[DATA FOR THE TASK — start]
(** The loop of [change_boot_next] from position [i]; [selected] is the
    position the tree path designates. *)
Fixpoint change_boot_next_loop (i selected : nat) (rs : list Row)
    (next : option str) : list Row * option str :=
  match rs with
  | [] => ([], next)
  | row :: rs' =>
      if Nat.eqb i selected then
        let row' := set_ROW_NEXT (negb (ROW_NEXT row)) row in
        let next' := if ROW_NEXT row' then Some (ROW_NUM row') else None in
        let (rs'', n) := change_boot_next_loop (S i) selected rs' next' in
        (row' :: rs'', n)
      else
        let (rs'', n) := change_boot_next_loop (S i) selected rs' next in
        (set_ROW_NEXT false row :: rs'', n)
  end.

Definition change_boot_next (self : EFIStore) (selected : nat) : EFIStore :=
  let (rs, next) :=
    change_boot_next_loop 0 selected (rows self) (boot_next self) in
  set_boot_next next (set_rows rs self).

(** [l.remove(x)] guarded by [x in l]. *)
Definition list_discard (x : str) (l : list str) : list str :=
  match list_remove x l with
  | Some l' => l'
  | None => l
  end.

(** The body of [change_active] for the selected row, on the two lists. *)
Definition toggle_lists (row' : Row) (act inact : list str)
  : list str * list str :=
  let num := ROW_NUM row' in
  if ROW_ACTIVE row' then
    if mem num inact then (act, list_discard num inact)
    else (act ++ [num], inact)
  else
    if mem num act then (list_discard num act, inact)
    else (act, inact ++ [num]).

Fixpoint change_active_loop (i selected : nat) (rs : list Row)
    (act inact : list str) : list Row * (list str * list str) :=
  match rs with
  | [] => ([], (act, inact))
  | row :: rs' =>
      if Nat.eqb i selected then
        let row' := set_ROW_ACTIVE (negb (ROW_ACTIVE row)) row in
        let (act', inact') := toggle_lists row' act inact in
        let (rs'', l) := change_active_loop (S i) selected rs' act' inact' in
        (row' :: rs'', l)
      else
        let (rs'', l) := change_active_loop (S i) selected rs' act inact in
        (row :: rs'', l)
  end.

Definition change_active (self : EFIStore) (selected : nat) : EFIStore :=
  match change_active_loop 0 selected (rows self)
          (boot_active self) (boot_inactive self) with
  | (rs, (act, inact)) =>
      set_boot_inactive inact (set_boot_active act (set_rows rs self))
  end.

(** ["NEW{:d}".format(n)]. *)
Definition new_num (n : nat) : str := lit "NEW" ++ str_of_int (Z.of_nat n).

Definition add (self : EFIStore) (label path parameters : str) : EFIStore :=
  let new_num := new_num (length (boot_add self)) in
  let row := {| ROW_CURRENT := false; ROW_NUM := new_num; ROW_NAME := label;
                ROW_PATH := path; ROW_PARAMETERS := parameters;
                ROW_ACTIVE := true; ROW_NEXT := false |} in
  set_boot_add (boot_add self ++ [(new_num, label, path, parameters)])
    (set_rows (row :: rows self) self).

(** The loop of [remove] over the rows [rs] still to visit: every row
    carrying [num] stages one removal and takes [num] out of the boot
    order. The store is returned as it stands when [list.remove] raises. *)
Fixpoint remove_loop (num : str) (rs : list Row) (self : EFIStore) : effect :=
  match rs with
  | [] => done self
  | row :: rs' =>
      if str_eqb (ROW_NUM row) num then
        let self := set_boot_remove (boot_remove self ++ [num]) self in
        match orders_remove num (orders self) with
        | Some o => remove_loop num rs' (set_orders o self)
        | None =>
            {| after := self;
               raised := Some (ValueError
                                 [AStr (lit "list.remove(x): x not in list")]);
               logged := [] |}
        end
      else remove_loop num rs' self
  end.

(** [remove(row_index, row_iter)]; the iterator designates the row at
    [row_index]. A position without a row cannot be selected and leaves
    the store as it is. *)
Definition remove (self : EFIStore) (row_index : nat) : effect :=
  match nth_error (rows self) row_index with
  | None => done self
  | Some row =>
      let num := ROW_NUM row in
      if startswith num (lit "NEW") then
        let kept :=
          filter (fun entry => negb (str_eqb (fst (fst (fst entry))) num))
                 (boot_add self) in
        let self := set_boot_add kept self in
        done (set_rows (delete row_index (rows self)) self)
      else
        let r := remove_loop num (rows self) self in
        match raised r with
        | Some _ => r
        | None => done (set_rows (delete row_index (rows (after r))) (after r))
        end
  end.

(** [Gtk.ListStore.swap] on two positions. *)
Definition swap_rows (a b : nat) (rs : list Row) : list Row :=
  match nth_error rs a, nth_error rs b with
  | Some ra, Some rb => update b ra (update a rb rs)
  | _, _ => rs
  end.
[DATA FOR THE TASK — finish]
Extract every record. Keep wording exact.

(** The loop of [change_boot_next] from position [i]; [selected] is the
    position the tree path designates. *)
Fixpoint change_boot_next_loop (i selected : nat) (rs : list Row)
    (next : option str) : list Row * option str :=
  match rs with
  | [] => ([], next)
  | row :: rs' =>
      if Nat.eqb i selected then
        let row' := set_ROW_NEXT (negb (ROW_NEXT row)) row in
        let next' := if ROW_NEXT row' then Some (ROW_NUM row') else None in
        let (rs'', n) := change_boot_next_loop (S i) selected rs' next' in
        (row' :: rs'', n)
      else
        let (rs'', n) := change_boot_next_loop (S i) selected rs' next in
        (set_ROW_NEXT false row :: rs'', n)
  end.

Definition change_boot_next (self : EFIStore) (selected : nat) : EFIStore :=
  let (rs, next) :=
    change_boot_next_loop 0 selected (rows self) (boot_next self) in
  set_boot_next next (set_rows rs self).

(** [l.remove(x)] guarded by [x in l]. *)
Definition list_discard (x : str) (l : list str) : list str :=
  match list_remove x l with
  | Some l' => l'
  | None => l
  end.

(** The body of [change_active] for the selected row, on the two lists. *)
Definition toggle_lists (row' : Row) (act inact : list str)
  : list str * list str :=
  let num := ROW_NUM row' in
  if ROW_ACTIVE row' then
    if mem num inact then (act, list_discard num inact)
    else (act ++ [num], inact)
  else
    if mem num act then (list_discard num act, inact)
    else (act, inact ++ [num]).

Fixpoint change_active_loop (i selected : nat) (rs : list Row)
    (act inact : list str) : list Row * (list str * list str) :=
  match rs with
  | [] => ([], (act, inact))
  | row :: rs' =>
      if Nat.eqb i selected then
        let row' := set_ROW_ACTIVE (negb (ROW_ACTIVE row)) row in
        let (act', inact') := toggle_lists row' act inact in
        let (rs'', l) := change_active_loop (S i) selected rs' act' inact' in
        (row' :: rs'', l)
      else
        let (rs'', l) := change_active_loop (S i) selected rs' act inact in
        (row :: rs'', l)
  end.

Definition change_active (self : EFIStore) (selected : nat) : EFIStore :=
  match change_active_loop 0 selected (rows self)
          (boot_active self) (boot_inactive self) with
  | (rs, (act, inact)) =>
      set_boot_inactive inact (set_boot_active act (set_rows rs self))
  end.

(** ["NEW{:d}".format(n)]. *)
Definition new_num (n : nat) : str := lit "NEW" ++ str_of_int (Z.of_nat n).

Definition add (self : EFIStore) (label path parameters : str) : EFIStore :=
  let new_num := new_num (length (boot_add self)) in
  let row := {| ROW_CURRENT := false; ROW_NUM := new_num; ROW_NAME := label;
                ROW_PATH := path; ROW_PARAMETERS := parameters;
                ROW_ACTIVE := true; ROW_NEXT := false |} in
  set_boot_add (boot_add self ++ [(new_num, label, path, parameters)])
    (set_rows (row :: rows self) self).

(** The loop of [remove] over the rows [rs] still to visit: every row
    carrying [num] stages one removal and takes [num] out of the boot
    order. The store is returned as it stands when [list.remove] raises. *)
Fixpoint remove_loop (num : str) (rs : list Row) (self : EFIStore) : effect :=
  match rs with
  | [] => done self
  | row :: rs' =>
      if str_eqb (ROW_NUM row) num then
        let self := set_boot_remove (boot_remove self ++ [num]) self in
        match orders_remove num (orders self) with
        | Some o => remove_loop num rs' (set_orders o self)
        | None =>
            {| after := self;
               raised := Some (ValueError
                                 [AStr (lit "list.remove(x): x not in list")]);
               logged := [] |}
        end
      else remove_loop num rs' self
  end.

(** [remove(row_index, row_iter)]; the iterator designates the row at
    [row_index]. A position without a row cannot be selected and leaves
    the store as it is. *)
Definition remove (self : EFIStore) (row_index : nat) : effect :=
  match nth_error (rows self) row_index with
  | None => done self
  | Some row =>
      let num := ROW_NUM row in
      if startswith num (lit "NEW") then
        let kept :=
          filter (fun entry => negb (str_eqb (fst (fst (fst entry))) num))
                 (boot_add self) in
        let self := set_boot_add kept self in
        done (set_rows (delete row_index (rows self)) self)
      else
        let r := remove_loop num (rows self) self in
        match raised r with
        | Some _ => r
        | None => done (set_rows (delete row_index (rows (after r))) (after r))
        end
  end.

(** [Gtk.ListStore.swap] on two positions. *)
Definition swap_rows (a b : nat) (rs : list Row) : list Row :=
  match nth_error rs a, nth_error rs b with
  | Some ra, Some rb => update b ra (update a rb rs)
  | _, _ => rs
  end.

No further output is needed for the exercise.